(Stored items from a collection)

··········

Lemma may_add_function_spec n g es : graph_is g es → length (dg_nodes (cg_graph g)) < dg_limit →
  ∃ g' i, may_add_function n g = Ret (g', i) ∧ graph_is g' es ∧ dg_nodes (cg_graph g') !! i = Some n ∧
    cg_modules g' = cg_modules g ∧ dg_edges (cg_graph g') = dg_edges (cg_graph g) ∧
    length (dg_nodes (cg_graph g')) ≤ S (length (dg_nodes (cg_graph g))) ∧
    (∀ j x, dg_nodes (cg_graph g) !! j = Some x → dg_nodes (cg_graph g') !! j = Some x).
Proof.
  intros [Hn He] Hlt. unfold may_add_function. destruct (cg_functions g !! n) as [i|] eqn:E.
  - exists g, i. split_and!; try done; [by apply Hn|lia].
  - destruct (dg_add_node_spec n (cg_graph g) Hlt) as (g' & -> & Hnodes & Hedges). cbn [mbind panics_mbind panics_bind].
    eexists _, _. split; [reflexivity|]. cbn [cg_graph cg_functions cg_modules]. rewrite Hnodes.
    assert (∀ j x, dg_nodes (cg_graph g) !! j = Some x → (dg_nodes (cg_graph g) ++ [n]) !! j = Some x) as Hold.
    { intros j x Hj. by apply lookup_app_l_Some. }
    split_and!; [|by apply list_lookup_middle|done|done|rewrite length_app; simpl; lia|done].
    split; cbn [cg_graph cg_functions].
    + intros m j. rewrite Hnodes, lookup_insert_Some, lookup_snoc_Some, Hn. split.
      * intros [[-> <-]|[Hne Hj]]; [by right|left]. split; [by apply lookup_lt_Some in Hj|done].
      * intros [[Hlj Hj]|[-> ->]]; [right|by left]. split; [|done]. intros ->. apply Hn in Hj. congruence.
    + rewrite Hnodes, Hedges. eapply Forall2_impl; [exact He|]. intros e x (? & ? & ?). auto.
Qed.

Lemma add_calls_spec src caller calls : ∀ g es, graph_is g es → dg_nodes (cg_graph g) !! src = Some caller →
  length (dg_nodes (cg_graph g)) + length calls ≤ dg_limit → length es + length calls ≤ dg_limit →
  ∃ g', add_calls src calls g = Ret g' ∧
    graph_is g' (es ++ map (λ call, (caller, call_target call, MkCallEdge (fc_tys call))) calls) ∧
    cg_modules g' = cg_modules g ∧ length (dg_nodes (cg_graph g')) ≤ length (dg_nodes (cg_graph g)) + length calls.
Proof.
  induction calls as [|call calls IH]; intros g es Hg Hsrc Hn He; cbn [add_calls map length] in *.
  - exists g. rewrite app_nil_r. split_and!; [done..|lia].
  - destruct (may_add_function_spec (call_target call) g es Hg) as (g1 & dst & E1 & Hg1 & Hdst & Hm1 & Hed1 & Hl1 & Hold); [lia|].
    unfold call_target in E1. rewrite E1. cbn [mbind panics_mbind panics_bind].
    pose proof (Hold _ _ Hsrc) as Hsrc1. assert (length (dg_edges (cg_graph g1)) = length es) as Hle by apply (Forall2_length _ _ _ (gi_edges _ _ Hg1)).
    destruct (dg_add_edge_spec src dst (MkCallEdge (fc_tys call)) (cg_graph g1)) as (gr & Eg & Hgn & Hge);
      [lia|by eapply lookup_lt_Some|by eapply lookup_lt_Some|]. rewrite Eg. cbn [mbind panics_mbind panics_bind].
    set (g2 := MkCallGraph gr (cg_functions g1) (cg_modules g1)).
    destruct (IH g2 (es ++ [(caller, call_target call, MkCallEdge (fc_tys call))])) as (g' & E & Hg' & Hm & Hl).
    + destruct Hg1 as [Hn1 He1]. split; unfold g2; cbn [cg_graph cg_functions]; rewrite Hgn; [done|].
      rewrite Hge. apply Forall2_app; [done|]. constructor; [done|constructor].
    + unfold g2. cbn [cg_graph]. by rewrite Hgn.
    + unfold g2. cbn [cg_graph]. rewrite Hgn. lia.
    + rewrite length_app. simpl. lia.
    + exists g'. split; [done|]. rewrite <-app_assoc in Hg'. split; [done|]. unfold g2 in Hm, Hl. cbn [cg_graph cg_modules] in *.
      rewrite Hgn in Hl. split; [congruence|lia].
Qed.
(* ===== verification/Export.v ===== *)
(** * Export: the call graph of a repository, with its structure

    [crates/movy-analysis/src/export_call_graph.rs] and
    [export_package_structure.rs]: contracts and functions get numbers, calls
    become edges between them, and a second walk over the same packages adds
    structs and the metadata of functions under the same numbers. The compiler
    and the file system are arguments; a path is the list of its components, a
    file system the lists of its directories. The rows are records of
    [knowdit_repo_model]; ids are [i32]. *)
From stdpp Require Import pretty.
From S2P Require Import Prelude Types Text AbiText FuzzTracer Abi Compile Binary.
From Stdlib Require Import Ascii.
From Stdlib Require String.
Local Open Scope string_scope.
Local Open Scope list_scope.

(** ** Strings *)
Definition is_space (c : ascii) : bool :=
  let n := N_of_ascii c in ((9 <=? n) && (n <=? 13) || (n =? 32))%N.
Fixpoint trim_start (s : string) : string :=
  match s with
  | String c s' => if is_space c then trim_start s' else s
  | "" => ""
  end.
Fixpoint trim_end (s : string) : string :=
  match s with
  | String c s' => match trim_end s' with "" => if is_space c then "" else String c "" | t => String c t end
  | "" => ""
  end.
(** [str::trim], for ASCII text. *)
Definition trim (s : string) : string := trim_end (trim_start s).
Definition strip_0x (s : string) : string :=
  match s with String "0" (String "x" s) => s | _ => s end.
Definition lower (c : ascii) : ascii :=
  let n := N_of_ascii c in if ((65 <=? n) && (n <=? 90))%N then ascii_of_N (n + 32) else c.
Fixpoint map_string (f : ascii → ascii) (s : string) : string :=
  match s with String c s => String (f c) (map_string f s) | "" => "" end.
Definition to_ascii_lowercase : string → string := map_string lower.

Definition canonicalize_address (value : string) : string :=
  let trimmed := trim_zeros (strip_0x (trim value)) in
  let normalized := if bool_decide (trimmed = "") then "0" else trimmed in
  "0x" +:+ to_ascii_lowercase normalized.
Definition canonical_module_id (address module_name : string) : string :=
  canonicalize_address address +:+ "::" +:+ module_name.
Definition is_sui_std_module (address : string) : bool :=
  let a := canonicalize_address address in
  bool_decide (a = "0x1") || bool_decide (a = "0x2") || bool_decide (a = "0x3") || bool_decide (a = "0xd").

(** [split_once("::")] *)
Fixpoint split_once (s : string) : option (string * string) :=
  match s with
  | String c s' =>
      match s' with
      | String c' s'' =>
          if Ascii.eqb c ":"%char && Ascii.eqb c' ":"%char then Some ("", s'')
          else '(a, b) ← split_once s'; Some (String c a, b)
      | "" => None
      end
  | "" => None
  end.
(** The characters [:] [/] [\] [*] [?], the double quote, [<] [>] [|]. *)
Definition path_char (c : ascii) : ascii :=
  if bool_decide (N_of_ascii c ∈ [58; 47; 92; 42; 63; 34; 60; 62; 124]%N) then "_"%char else c.
Definition sanitize_path_component : string → string := map_string path_char.

(** A file name at its last dot; a name that starts with its only dot has no
    extension. *)
Fixpoint rsplit_dot (s : string) : option (string * string) :=
  match s with
  | String c s' =>
      match rsplit_dot s' with
      | Some (a, b) => Some (String c a, b)
      | None => if Ascii.eqb c "."%char then Some ("", s') else None
      end
  | "" => None
  end.
Definition file_stem (name : string) : string :=
  match rsplit_dot name with Some ((String _ _) as stem, _) => stem | _ => name end.
Definition extension (name : string) : option string :=
  match rsplit_dot name with Some ((String _ _), ext) => Some ext | _ => None end.

(** ** Rows *)
Definition Path : Type := list string.
Record FileLocation := MkLocation { fl_start_line : Z; fl_start_column : Z; fl_end_line : Z; fl_end_column : Z }.
Definition placeholder_location : FileLocation := MkLocation 1 0 1 0.
Record CallRow := MkCallRow { cr_id : Z; cr_from_id : Z; cr_to_id : Z; cr_description : option string }.
Record FunctionRow := MkFunctionRow {
  fr_id : Z; fr_name : string; fr_args : string; fr_relative_file_path : Path; fr_loc : FileLocation;
  fr_calls : list CallRow; fr_description : option string }.
Record Contract := MkContract {
  ct_id : Z; ct_name : string; ct_relative_file_path : Path; ct_loc : FileLocation; ct_functions : list FunctionRow;
  ct_description : option string }.
(** [interfaces] is always empty. *)
Record CallGraphRows := MkRows { rows_contracts : gmap Z Contract; rows_interfaces : gmap Z Contract }.
Definition set_calls (calls : list CallRow) (f : FunctionRow) : FunctionRow :=
  MkFunctionRow (fr_id f) (fr_name f) (fr_args f) (fr_relative_file_path f) (fr_loc f) calls (fr_description f).
Definition set_functions (fs : list FunctionRow) (c : Contract) : Contract :=
  MkContract (ct_id c) (ct_name c) (ct_relative_file_path c) (ct_loc c) fs (ct_description c).

Record MoveFunctionKey := MkFunctionKey { fk_module_id : string; fk_name : string }.
#[export] Instance MoveFunctionKey_eq_dec : EqDecision MoveFunctionKey.
Proof. solve_decision. Defined.
#[export] Instance MoveFunctionKey_countable : Countable MoveFunctionKey.
Proof. apply (inj_countable' (λ k, (fk_module_id k, fk_name k)) (λ x, MkFunctionKey x.1 x.2)). by intros []. Defined.
Record PendingCall := MkPendingCall { pc_callee : MoveFunctionKey; pc_args : string; pc_description : option string }.
#[export] Instance PendingCall_eq_dec : EqDecision PendingCall.
Proof. solve_decision. Defined.
#[export] Instance PendingCall_countable : Countable PendingCall.
Proof.
  apply (inj_countable' (λ p, (pc_callee p, pc_args p, pc_description p)) (λ x, MkPendingCall x.1.1 x.1.2 x.2)). by intros [].
Defined.

(** The derived orders: the texts of a key, or of a call, one after the other. *)
Fixpoint texts_le (l k : list string) : Prop :=
  match l, k with
  | [], _ => True
  | _ :: _, [] => False
  | x :: l, y :: k => (x ≠ y ∧ String.le x y) ∨ (x = y ∧ texts_le l k)
  end.
#[export] Instance texts_le_dec : RelDecision texts_le.
Proof. intros l. induction l as [|x l IH]; intros [|y k]; simpl; apply _. Defined.
Definition fkey_texts (k : MoveFunctionKey) : list string := [fk_module_id k; fk_name k].
Definition pending_texts (p : PendingCall) : list string :=
  fkey_texts (pc_callee p) ++ [pc_args p] ++ option_list (pc_description p).
Definition pending_iter {V} (m : gmap MoveFunctionKey V) : list (MoveFunctionKey * V) :=
  merge_sort (λ x y, texts_le (fkey_texts x.1) (fkey_texts y.1)) (map_to_list m).
Definition call_iter (s : gset PendingCall) : list PendingCall :=
  merge_sort (λ x y, texts_le (pending_texts x) (pending_texts y)) (elements s).

(** A map from [i32], in order. *)
Definition z_key_le {V} (x y : Z * V) : Prop := (x.1 ≤ y.1)%Z.
#[export] Instance z_key_le_dec {V} : RelDecision (@z_key_le V).
Proof. intros x y. unfold z_key_le. apply _. Defined.
Definition z_iter {V} (m : gmap Z V) : list (Z * V) := merge_sort z_key_le (map_to_list m).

··········

__Your instructions__
Both the line containing "set (g2 := MkCallGraph" and the line containing "[crates/movy-analysis/src/export_call_graph.rs] and" belong in the answer. Print them and every line above that falls between them exactly, and no others.

__Response__
    set (g2 := MkCallGraph gr (cg_functions g1) (cg_modules g1)).
    destruct (IH g2 (es ++ [(caller, call_target call, MkCallEdge (fc_tys call))])) as (g' & E & Hg' & Hm & Hl).
    + destruct Hg1 as [Hn1 He1]. split; unfold g2; cbn [cg_graph cg_functions]; rewrite Hgn; [done|].
      rewrite Hge. apply Forall2_app; [done|]. constructor; [done|constructor].
    + unfold g2. cbn [cg_graph]. by rewrite Hgn.
    + unfold g2. cbn [cg_graph]. rewrite Hgn. lia.
    + rewrite length_app. simpl. lia.
    + exists g'. split; [done|]. rewrite <-app_assoc in Hg'. split; [done|]. unfold g2 in Hm, Hl. cbn [cg_graph cg_modules] in *.
      rewrite Hgn in Hl. split; [congruence|lia].
Qed.
(* ===== verification/Export.v ===== *)
(** * Export: the call graph of a repository, with its structure

    [crates/movy-analysis/src/export_call_graph.rs] and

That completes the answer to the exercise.